# The problem
Among the entries below, find each line holding "updatedAt" and return it.

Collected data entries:
Definition marshal_map (m : option (gmap string Json)) : result string :=
  match json_marshal (match m with Some m => JObj (map_to_list m) | None => JNull end) with
  | Some s => Ok s
  | None => Err (ErrMsg "json: unsupported value")
  end.

(** A panic is an error of its own. *)
Definition nil_map_panic : gerror := ErrSentinel "panic: assignment to entry in nil map".

Definition mergeJSONProps (existing : string) (props : gmap string Json) : result string :=
  let! merged := if bool_decide (existing = EmptyString) then Ok (Some ∅) else unmarshal existing in
  match merged with
  | Some m => marshal_map (Some (props ∪ m))
  | None => if bool_decide (props = ∅) then marshal_map None else Err nil_map_panic
  end.

Definition annotateNodeLocked (time : Time) (id : string) (props : gmap string Json) (updatedAt : Z) (s : adjacencyStore)
    : result adjacencyStore :=
  match s_nodes s !! id with
  | None => Ok s
  | Some n =>
      if negb (node_active n) then Ok s
      else
        let! merged := mergeJSONProps (nd_Props n) props in
        if bool_decide (nd_Props n = merged) then Ok s
        else
          let updatedAt := if (updatedAt =? 0)%Z then unix_nano time else updatedAt in
          let n := node_with_props merged n in
          Ok (with_nodes (insert id (node_with_times (nd_CreatedAt n) updatedAt (nd_DeletedAt n) n)) s)
  end.

Definition annotateEdgeLocked (sourceID targetID kind : string) (props : gmap string Json) (s : adjacencyStore)
    : result adjacencyStore :=
  let es := out_edges sourceID s in
  match list_find (λ e, same_edge sourceID targetID kind e && IsActive e = true) es with
  | None => Ok s
  | Some (i, e) =>
      let! merged := mergeJSONProps (ed_Props e) props in
      if bool_decide (ed_Props e = merged) then Ok s
      else
        let e := edge_with_props merged e in
        let s := set_forward sourceID (<[i := e]> es) s in
        Ok (match reverse s !! targetID with
            | None => s
            | Some rs => set_reverse targetID ((λ r, if same_edge sourceID targetID kind r then e else r) <$> rs) s
            end)
  end.
End annotate.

# Response
Definition annotateNodeLocked (time : Time) (id : string) (props : gmap string Json) (updatedAt : Z) (s : adjacencyStore)
          let updatedAt := if (updatedAt =? 0)%Z then unix_nano time else updatedAt in
          Ok (with_nodes (insert id (node_with_times (nd_CreatedAt n) updatedAt (nd_DeletedAt n) n)) s)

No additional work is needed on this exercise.